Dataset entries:
(* ===== verification/Catalog.v ===== *)
(** * The objects of a resource and the helpers behind them

    Names and bounds of the objects, the content of the volume claim, the
    merge of maps, and the branches of the base reconciler one by one. *)

From S2P Require Import Prelude Kube Helpers Types Effects Observability Names Options Objects.
From S2P Require Import BaseReconciler Status Controller Traffic Plan Footprint Sample Loop.

Section catalog.
Context {PF : Platform} {CC : ConditionCodec} {LC : LimitsCodec} {JC : LimitadorCodec}
  {CU : ControllerUtil} {SC : StatusConditions}.

(** ** Vocabulary *)

(** Entering a span: the context every [Start...Span] function returns. *)
Definition enter (ctx : Context) (span : Span) : Context :=
  RefreshLoggerWithCurrentSpan (ContextWithSpan ctx span).

(** ** Lemmas *)

Lemma enter_base spans ctx base :
  ctx_baseLogger ctx = Some base → ctx_baseLogger (foldl enter ctx spans) = Some base.
Proof.
  revert ctx. induction spans as [|span spans IH]; intros ctx Hb; simpl; [done|].
  apply IH. unfold enter. by rewrite (Refresh_logger _ base).
Qed.

Lemma not_subseteq_changes (desired m : gmap string string) :
  merge_changes (map_to_list desired) m ↔ ¬ desired ⊆ m.
Proof.
  unfold merge_changes. rewrite Exists_exists. split.
  - intros ([k v] & Hin & Hne) Hsub. apply elem_of_map_to_list in Hin. apply Hne. simpl.
    by eapply lookup_weaken.
  - intros Hn. destruct (decide (Exists (λ e, m !! e.1 ≠ Some e.2) (map_to_list desired))) as [H|H].
    { by apply Exists_exists. }
    destruct Hn. apply map_subseteq_spec. intros k v Hkv. apply not_Exists_Forall in H; [|apply _].
    rewrite Forall_forall in H. apply elem_of_map_to_list in Hkv. specialize (H _ Hkv). simpl in H.
    by apply dec_stable.
Qed.

(** ** Theorems *)

(** The volume claim is what the resource asks for. With storage on disk
    the claim is not marked for deletion, is mounted by one node at a time,
    asks for the size, class and volume of the spec, and for 1Gi of the default
    class when the spec leaves them out (the size also when a volume is named);
    without it the claim is marked for deletion. *)
Theorem PVC_content l :
  match spec_Storage (lim_Spec l) ≫= st_Disk with
  | None => IsObjectTaggedToDelete (pvc_ObjectMeta (PVC l)) = true
  | Some disk =>
      IsObjectTaggedToDelete (pvc_ObjectMeta (PVC l)) = false ∧
      pvc_AccessModes (PVC l) = [ReadWriteOnce] ∧
      pvc_Requests (PVC l) =
        {[ ResourceStorage := default (MustParse "1Gi") (pcr_Requests <$> (disk_PVC disk ≫= pg_Resources)) ]} ∧
      pvc_StorageClassName (PVC l) = disk_PVC disk ≫= pg_StorageClassName ∧
      pvc_VolumeName (PVC l) = default "" (disk_PVC disk ≫= pg_VolumeName)
  end ∧
  om_Name (pvc_ObjectMeta (PVC l)) = PVCName l ∧ om_Labels (pvc_ObjectMeta (PVC l)) = Labels l.
Proof.
  unfold PVC. destruct (spec_Storage (lim_Spec l) ≫= st_Disk) as [disk|].
  - destruct (disk_PVC disk) as [g|]; [|done]. split_and!; try done. simpl.
    by destruct (pg_Resources g).
  - split_and!; [apply TagObjectToDelete_tags|done..].
Qed.

(** The merge of maps. Merging into a nil pointer does nothing and
    reports no change; otherwise the map, nil or not, becomes the desired map
    over the existing one, a change is reported exactly when a desired entry
    was missing or different, and neither depends on the order in which the
    runtime iterates over the desired map. *)
Theorem MergeMapStringString_spec m desired entries :
  entries ≡ₚ map_to_list desired →
  MergeMapStringString None desired = (None, false) ∧
  MergeMapStringString (Some m) desired =
    (Some (Some (desired ∪ default ∅ m)), negb (bool_decide (desired ⊆ default ∅ m))) ∧
  merge_entries entries (default ∅ m) false =
    (desired ∪ default ∅ m, negb (bool_decide (desired ⊆ default ∅ m))).
Proof.
  intros Hp. split; [done|].
  assert (Hspec : ∀ es, es ≡ₚ map_to_list desired →
    merge_entries es (default ∅ m) false =
      (desired ∪ default ∅ m, negb (bool_decide (desired ⊆ default ∅ m)))).
  { intros es Hes.
    assert (Hnd : NoDup es.*1) by (rewrite Hes; apply NoDup_fst_map_to_list).
    rewrite merge_entries_spec by done. f_equal.
    - by rewrite (list_to_map_proper es (map_to_list desired)), list_to_map_to_list.
    - simpl. rewrite <-bool_decide_not. apply bool_decide_ext.
      rewrite <-not_subseteq_changes. unfold merge_changes. by rewrite Hes. }
  split; [|by apply Hspec]. unfold MergeMapStringString. by rewrite Hspec.
Qed.

(** Integers stay in range. The number of replicas is always a 32-bit
    integer, the nearest one to what the spec says, 1 if it says nothing; the
    ports of a decoded resource are 32-bit integers, those of the spec or the
    defaults. *)
Theorem resource_bounds l :
  decoded (lim_Spec l) →
  is_int32 (GetReplicas l) ∧ is_int32 (HTTPPort l) ∧ is_int32 (GRPCPort l) ∧
  match spec_Replicas (lim_Spec l) with
  | None => GetReplicas l = 1%Z
  | Some n => GetReplicas l = Z.max MinInt32 (Z.min MaxInt32 n) ∧
              ∀ m, is_int32 m → (Z.abs (GetReplicas l - n) ≤ Z.abs (m - n))%Z
  end.
Proof.
  intros Hd. split_and!; [apply GetReplicas_int32|by apply HTTPPort_int32|by apply GRPCPort_int32|].
  destruct (spec_Replicas (lim_Spec l)) as [n|] eqn:Hn.
  - pose proof (GetReplicas_clamps l n Hn) as ->. split; [done|].
    unfold is_int32, MinInt32, MaxInt32. lia.
  - unfold GetReplicas. by rewrite Hn.
Qed.

(** An object is applied or deleted, never both. Reconciling an object
    makes exactly one call: a delete if it carries the delete tag, whose
    not-found reply counts as success, else a forced server-side apply under
    the operator's field manager; any other error reply is the error
    returned. The object is what the caller passed. *)
Theorem ReconcileResource_one_call ctx o t out :
  logger_ready ctx → runs (ReconcileResource ctx o) t out →
  ∃ e : option ExtError,
    if IsObjectTaggedToDelete (obj_meta o)
    then traffic t = [Ev (Delete o) e] ∧
         out = Done match e with
                    | None => None
                    | Some e => if Err_IsNotFound e then None else Some (ErrExt e)
                    end
    else traffic t = [Ev (Patch_Apply o {| ao_ForceOwnership := true; ao_FieldOwner := FieldManagerName |}) e] ∧
         out = Done (ErrExt <$> e).
Proof.
  intros Hc Hr. pose proof (does_runs _ _ _ _ (ReconcileResource_does ctx o Hc) Hr) as H.
  destruct out as [err|]; [|done]. destruct H as (e & H). exists e.
  destruct (IsObjectTaggedToDelete (obj_meta o)); destruct H as [-> ->].
  - by destruct e.
  - done.
Qed.

(** Log lines carry the trace of the innermost span and of no other.
    However many spans a reconciliation has entered, the logger of its
    context is the base logger with the identifiers of the last span, or the
    base logger itself when that span is not valid. *)
Theorem logger_of_nested_spans ctx base spans span :
  FromContext (foldl enter (StoreBaseLogger ctx base) (spans ++ [span])) =
    Ok (if SpanContext_IsValid span
        then WithValues base [("trace_id", LogString (TraceID_String span));
                              ("span_id", LogString (SpanID_String span))]
        else base).
Proof.
  rewrite foldl_app. simpl. unfold enter at 1. rewrite (Refresh_logger _ base).
  - unfold FromContext, refreshed_logger, SpanFromContext. simpl.
    by destruct (SpanContext_IsValid span).
  - simpl. by apply enter_base.
Qed.

End catalog.

(** ** Witnesses *)

#[local] Existing Instances Sample.platform Sample.condition_codec Sample.limits_codec
  Sample.limitador_codec Sample.controller_util Sample.status_conditions.

(** The desired entries in the two orders. *)
Definition wanted_labels : gmap string string := {[ "app" := "limitador"; "team" := "a" ]}.

Lemma MergeMapStringString_spec_witness :
  merge_entries (reverse (map_to_list wanted_labels)) {[ "team" := "b" ]} false =
    (wanted_labels ∪ {[ "team" := "b" ]}, true).
Proof.
  exact (proj2 (proj2 (MergeMapStringString_spec (Some {[ "team" := "b" ]}) wanted_labels
           (reverse (map_to_list wanted_labels)) (reverse_Permutation _)))).
Defined.

Lemma resource_bounds_witness :
  is_int32 (GetReplicas sample) ∧ is_int32 (HTTPPort sample) ∧ is_int32 (GRPCPort sample).
Proof.
  destruct (resource_bounds sample) as (H1 & H2 & H3 & _).
  - split_and!.
    + by intros n [= <-].
    + by intros n [= <-].
    + intros ln tp n [= <-] [[= <-]|[=]] [= <-]. done.
  - split; [exact H1|]. split; [exact H2|exact H3].
Defined.

Definition service_object : object := Obj KService (Service_of sample).

Lemma ReconcileResource_one_call_witness :
  ∃ e, traffic (log_of (ReconcileResource sample_context service_object) memory_world) =
         [Ev (Patch_Apply service_object apply_opts) e].
Proof.
  destruct (ReconcileResource_one_call sample_context service_object
    (log_of (ReconcileResource sample_context service_object) memory_world)
    (end_of (ReconcileResource sample_context service_object) memory_world)) as (e & H & _).
  - split; by eexists.
  - exact (sample_runs (ReconcileResource sample_context service_object) memory_world).
  - exists e. exact H.
Defined.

◆ Exercise requirements:
Only the lines from the beginning of the entries through the line bearing "(** ** Vocabulary *)" should be returned, each exactly as written.

◆ Response area:
(* ===== verification/Catalog.v ===== *)
(** * The objects of a resource and the helpers behind them

    Names and bounds of the objects, the content of the volume claim, the
    merge of maps, and the branches of the base reconciler one by one. *)

From S2P Require Import Prelude Kube Helpers Types Effects Observability Names Options Objects.
From S2P Require Import BaseReconciler Status Controller Traffic Plan Footprint Sample Loop.

Section catalog.
Context {PF : Platform} {CC : ConditionCodec} {LC : LimitsCodec} {JC : LimitadorCodec}
  {CU : ControllerUtil} {SC : StatusConditions}.

(** ** Vocabulary *)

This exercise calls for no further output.